Who is next to leave 14+1?
Faced with a choice of whether to remain committed to Chinese investment and possible political dependence on the cheap credit trap, or to work together on a major European project, the Central and Eastern Europe states should not have a difficult choice.
Following the three Baltic States, the Czech Republic, one of the flagships of cooperation in this programme so far, could soon be on its way to the exit door of the stalled 14+1 initiative.
Petr Pavel, the former first uniformed NATO official, who is a strong opponent of China, has been elected as its president.
From March, he will sit in the office of Miloš Zeman, the pro-Chinese president of the Czech Republic, who, during his two presidential terms, brought his country very close to China and made it one of the most active members of the European arm of the Belt and Road project.
The arrival of Mr. Pavel completes the political dislike of China. The government and the parliament in Prague have been showing signs of wanting to leave the cooperation programme with China.
One of the first talks that the new president of the Czech Republic held with foreign statesmen, just a day after winning the elections, was with the president of Taiwan, Tsai Ing-wen, which caused considerable anger in Beijing.
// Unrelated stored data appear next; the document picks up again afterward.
(* ===== verification/Mapping.v ===== *)
(** * Mapping manifests (src/src/mapping.rs and src/src/mapping/metadata.rs)

    The [--mapping] manifest: one JSON entry per line, naming a source, a
    destination and optional attributes.  The sending side reads the whole
    manifest and checks it before anything is written; a restricted receiver
    is granted only the manifest's length and digest, receives it in chunks and
    builds the set of destinations the copy may touch.
    - JSON and base64 decoding and blake3 are library code: parameters.
    - Messages are kept without their interpolated values. *)

From stdpp Require Import strings.
From S2P Require Import Prelude Text Proto Hashing.
Local Open Scope Z_scope.

Abbreviation mres := (result string).
Definition mbail {A} (m : string) : mres A := Err m.

(** ** Declared kinds and explicit attributes *)
Inductive DeclaredKind := DFile | DDir | DSymlink | DSpecial.

#[export] Instance DeclaredKind_eq_dec : EqDecision DeclaredKind.
Proof. solve_decision. Defined.

Definition declared_matches (d : DeclaredKind) (k : Kind) : bool :=
  match d with
  | DFile => bool_decide (k = File)
  | DDir => bool_decide (k = Dir)
  | DSymlink => bool_decide (k = Symlink)
  | DSpecial => match k with Fifo | Socket | CharDev | BlockDev => true | _ => false end
  end.

Definition declared_label (d : DeclaredKind) : list Z :=
  match d with
  | DFile => bs "file" | DDir => bs "dir" | DSymlink => bs "symlink" | DSpecial => bs "special"
  end.

Record Metadata := mkMetadata {
  md_mode : option Z;
  md_uid : option Z;
  md_gid : option Z;
  md_mtime : option Z;
  md_mtime_nsec : option Z
}.

#[export] Instance Metadata_eq_dec : EqDecision Metadata.
Proof. solve_decision. Defined.

Definition is_none_or {A} (o : option A) (f : A -> bool) : bool :=
  match o with None => true | Some a => f a end.

Definition metadata_validate (m : Metadata) : mres unit :=
  _ ← require (is_none_or (md_mode m) (fun mode => bool_decide (mode <= 4095)))
        "metadata.mode must contain permission bits only (0..4095)"%string;
  _ ← require (bool_decide (md_uid m <> Some u32_max)) "metadata.uid cannot be the reserved ID 4294967295"%string;
  _ ← require (bool_decide (md_gid m <> Some u32_max)) "metadata.gid cannot be the reserved ID 4294967295"%string;
  _ ← require (is_none_or (md_mtime_nsec m) (fun ns => bool_decide (ns < 1000000000)))
        "metadata.mtime_nsec must be in 0..999999999"%string;
  require (bool_decide (md_mtime_nsec m = None) || bool_decide (is_Some (md_mtime m)))
    "metadata.mtime_nsec requires metadata.mtime"%string.

Definition metadata_validate_kind (m : Metadata) (k : Kind) : mres unit :=
  require (bool_decide (k <> Symlink) || bool_decide (md_mode m = None))
    "metadata.mode cannot be applied to a symlink"%string.

(** [proto::flags]. *)
Definition MODE : Z := 1.
Definition OWNER : Z := 2.
Definition GROUP : Z := 4.
Definition TIMES : Z := 8.
Definition REQUIRE_OWNER : Z := 32.
Definition REQUIRE_GROUP : Z := 64.

Definition flag_if {A} (o : option A) (flag : Z) : Z := match o with Some _ => flag | None => 0 end.

Definition metadata_flags (m : Metadata) : Z :=
  Z.lor (Z.lor (Z.lor (Z.lor 0 (flag_if (md_mode m) MODE)) (flag_if (md_uid m) OWNER))
               (flag_if (md_gid m) GROUP)) (flag_if (md_mtime m) TIMES).

Definition metadata_apply_flags (m : Metadata) : Z :=
  Z.lor (Z.lor (metadata_flags m) (flag_if (md_uid m) REQUIRE_OWNER)) (flag_if (md_gid m) REQUIRE_GROUP).

(** [InodeMetadata]; the values themselves are opaque. *)
Record InodeMetadata := mkInode {
  im_acls : option Z; im_macos_acl : option Z; im_xattrs : option Z; im_atime : option Z; im_crtime : option Z
}.

(** [proto::Meta]; [inode_metadata] is carried along. *)
Record Meta := mkMeta {
  me_mode : Z; me_uid : Z; me_gid : Z; me_mtime : Z; me_mtime_nsec : Z; me_inode_metadata : option InodeMetadata
}.

Definition metadata_apply (m : Metadata) (meta : Meta) : Meta :=
  let meta := match md_mode m with
    | Some mode => mkMeta mode (me_uid meta) (me_gid meta) (me_mtime meta) (me_mtime_nsec meta) (me_inode_metadata meta)
    | None => meta end in
  let meta := match md_uid m with
    | Some uid => mkMeta (me_mode meta) uid (me_gid meta) (me_mtime meta) (me_mtime_nsec meta) (me_inode_metadata meta)
    | None => meta end in
  let meta := match md_gid m with
    | Some gid => mkMeta (me_mode meta) (me_uid meta) gid (me_mtime meta) (me_mtime_nsec meta) (me_inode_metadata meta)
    | None => meta end in
  match md_mtime m with
  | Some mtime => mkMeta (me_mode meta) (me_uid meta) (me_gid meta) mtime (default 0 (md_mtime_nsec m)) (me_inode_metadata meta)
  | None => meta
  end.

(** ** Entries *)
Record ManifestEntry := mkManifest {
  m_src : PathBytes;
  m_dst : PathBytes;
  m_kind : option DeclaredKind;
  m_expected_hash : option Digest;
  m_metadata : option Metadata
}.

Record WirePath := mkWirePath { wp_encoding : list Z; wp_value : list Z; wp_display : option (list Z) }.

Record WireEntry := mkWireEntry {
  we_src : WirePath;
  we_dst : WirePath;
  we_kind : option (list Z);
  we_expected_hash : option Digest;
  we_metadata : option Metadata;
  we_size : option Z;
  we_mtime : option Z;
  we_s3_last_modified : option Z
}.

Definition validate_manifest_path (path : PathBytes) : mres unit :=
  match path with
  | [] => mbail "path is empty"
  | b :: _ =>
      if decide (b = slash) then mbail "path is absolute; mapping entries are root-relative"
      else if decide (0 ∈ path) then mbail "path contains NUL"
      else if existsb unsafe_component (split_on slash path)
      then mbail "path contains an empty, `.`, or `..` component"
      else Ok tt
  end.

Definition wire_kind (kind : option (list Z)) : mres (option DeclaredKind) :=
  match kind with
  | None => Ok None
  | Some k =>
      if decide (k = bs "file") then Ok (Some DFile)
      else if decide (k = bs "dir") then Ok (Some DDir)
      else if decide (k = bs "symlink") then Ok (Some DSymlink)
      else if decide (k = bs "special") then Ok (Some DSpecial)
      else mbail "unknown kind"
  end.

(** [!matches!(kind, K)] for a kind that is declared. *)
Definition declared_other (kind : option DeclaredKind) (d : DeclaredKind) : bool :=
  match kind with Some k => negb (bool_decide (k = d)) | None => false end.

Definition wire_validate (e : WireEntry) : mres (option DeclaredKind) :=
  kind ← wire_kind (we_kind e);
  _ ← match we_metadata e with
      | Some metadata =>
          _ ← metadata_validate metadata;
          if decide (kind = Some DSymlink) then metadata_validate_kind metadata Symlink else Ok tt
      | None => Ok tt
      end;
  _ ← match we_expected_hash e with
      | Some digest =>
          _ ← Digest_validate digest;
          require (negb (declared_other kind DFile)) "expected_hash requires a regular file"%string
      | None => Ok tt
      end;
  Ok kind.

(** ** Lines *)
Definition newline : Z := 10.

(** [slice.split_inclusive(|b| b == '\n')], and the lines successive
    [read_line] calls return. *)
Fixpoint split_inclusive (l : list Z) : list (list Z) :=
  match l with
  | [] => []
  | b :: l' =>
      if decide (b = newline) then [b] :: split_inclusive l' else
        match split_inclusive l' with
        | [] => [[b]]
        | c :: cs => (b :: c) :: cs
        end
  end.

(** [str::trim_end_matches]. *)
Fixpoint trim_end (c : Z) (l : list Z) : list Z :=
  match l with
  | [] => []
  | b :: l' => match trim_end c l' with
               | [] => if decide (b = c) then [] else [b]
               | t => b :: t
               end
  end.

Definition trim_line (line : list Z) : list Z := trim_end 13 (trim_end newline line).

Definition CHUNK_BYTES : Z := 1024 * 1024.
Definition MAX_PATH_BYTES : Z := 4096.

(** The destination prefixes that end at a slash, shortest first. *)
Fixpoint slash_prefixes (before path : list Z) : list (list Z) :=
  match path with
  | [] => []
  | b :: path' => (if decide (b = slash) then [before] else []) ++ slash_prefixes (before ++ [b]) path'
  end.
Definition ancestors (path : list Z) : list (list Z) := slash_prefixes [] path.

(** ** The sending side *)
Record Input := mkInput { in_contents : list Z; in_restricted_bounds_error : option string }.
Record ParsedManifest := mkParsed { pm_input : Input; pm_entries : list (Z * ManifestEntry) }.

Definition validate_restricted_bounds (i : Input) : mres unit :=
  match in_restricted_bounds_error i with Some error => Err error | None => Ok tt end.

(** The first loop of [validate_destinations]: [HashMap::insert] of each
    destination, refusing one that was there. *)
Fixpoint declare (entries : list (Z * (PathBytes * option DeclaredKind)))
    (declared : gmap PathBytes (Z * option DeclaredKind)) : mres (gmap PathBytes (Z * option DeclaredKind)) :=
  match entries with
  | [] => Ok declared
  | (line, (path, kind)) :: entries =>
      match declared !! path with
      | Some _ => mbail "duplicate destination"
      | None => declare entries (<[path := (line, kind)]> declared)
      end
  end.
(* ===== verification/MappingGrant.v ===== *)
(** * What a mapping grants

    The receiver's [Permissions] against an abstract specification: the set of
    destinations listed, and their strict ancestors as implicit directories.
    Inserting entries one by one, with the limit checked on the way, accepts
    exactly the lists that are free of duplicates, name no non-directory above
    another entry and stay within the limit - the lists the sending side's
    preflight accepts. *)

From stdpp Require Import strings.
From S2P Require Import Prelude Text Proto Hashing Mapping.
Local Open Scope Z_scope.

(** ** Methods *)
Lemma method_bind_Ok {S E A B} (m : method S E A) (k : A -> method S E B) s s' b :
  (m ≫= k) s = (s', Ok b) <-> exists s1 a, m s = (s1, Ok a) /\ k a s1 = (s', Ok b).
Proof.
  unfold mbind, method_bind. destruct (m s) as [s1 [a|e]]; split.
  - eauto.
  - by intros (? & ? & [= <- <-] & ?).
  - done.
  - by intros (? & ? & ? & ?).
Qed.

Lemma m_ensure_Ok {S E} b (e : E) (s s' : S) u : m_ensure b e s = (s', Ok u) <-> b = true /\ s' = s.
Proof. destruct b, u; cbn; split; [intros [= ->]; done|by intros [_ ->]|done|by intros [? _]]. Qed.

Lemma for_each_app {S E A} (f : A -> method S E unit) l l' s s' :
  for_each f (l ++ l') s = (s', Ok tt) <->
  exists s1, for_each f l s = (s1, Ok tt) /\ for_each f l' s1 = (s', Ok tt).
Proof.
  revert s. induction l as [|x l IH]; intros s; cbn [app for_each].
  - split; [intros H; exists s; done|]. by intros (s1 & [= ->] & H).
  - rewrite method_bind_Ok. split.
    + intros (s1 & [] & H1 & (s2 & H2 & H3)%IH). exists s2. split; [|done]. apply method_bind_Ok. eauto.
    + intros (s2 & (s1 & [] & H1 & H2)%method_bind_Ok & H3). exists s1, tt. split; [done|]. apply IH. eauto.
Qed.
The possible exit of the Czech Republic from the 14+1 cooperation programme with China would open the door wide to new withdrawals, given the leading economic and political position of the Czech Republic among the Eastern European EU members.
The dispersal of the China-Eastern Europe bloc could continue after the parliamentary elections in Poland, if the opposition pro-EU forces prevail, and there is a realistic prospect that it will.
The exit of the Czech Republic, and possibly Poland, as by far the two largest and most influential economies within the joint project with China, would practically mark the end of this ten-year initiative.
By the end of the year, the current 14+1 bloc could lose all meaning for its current nine members from the EU and five more candidates for EU membership.
After a decade, China's attempt to achieve not only economic, but also political, technological and even intelligence influence on the EU, via the "side door" of Eastern Europe, would be extinguished.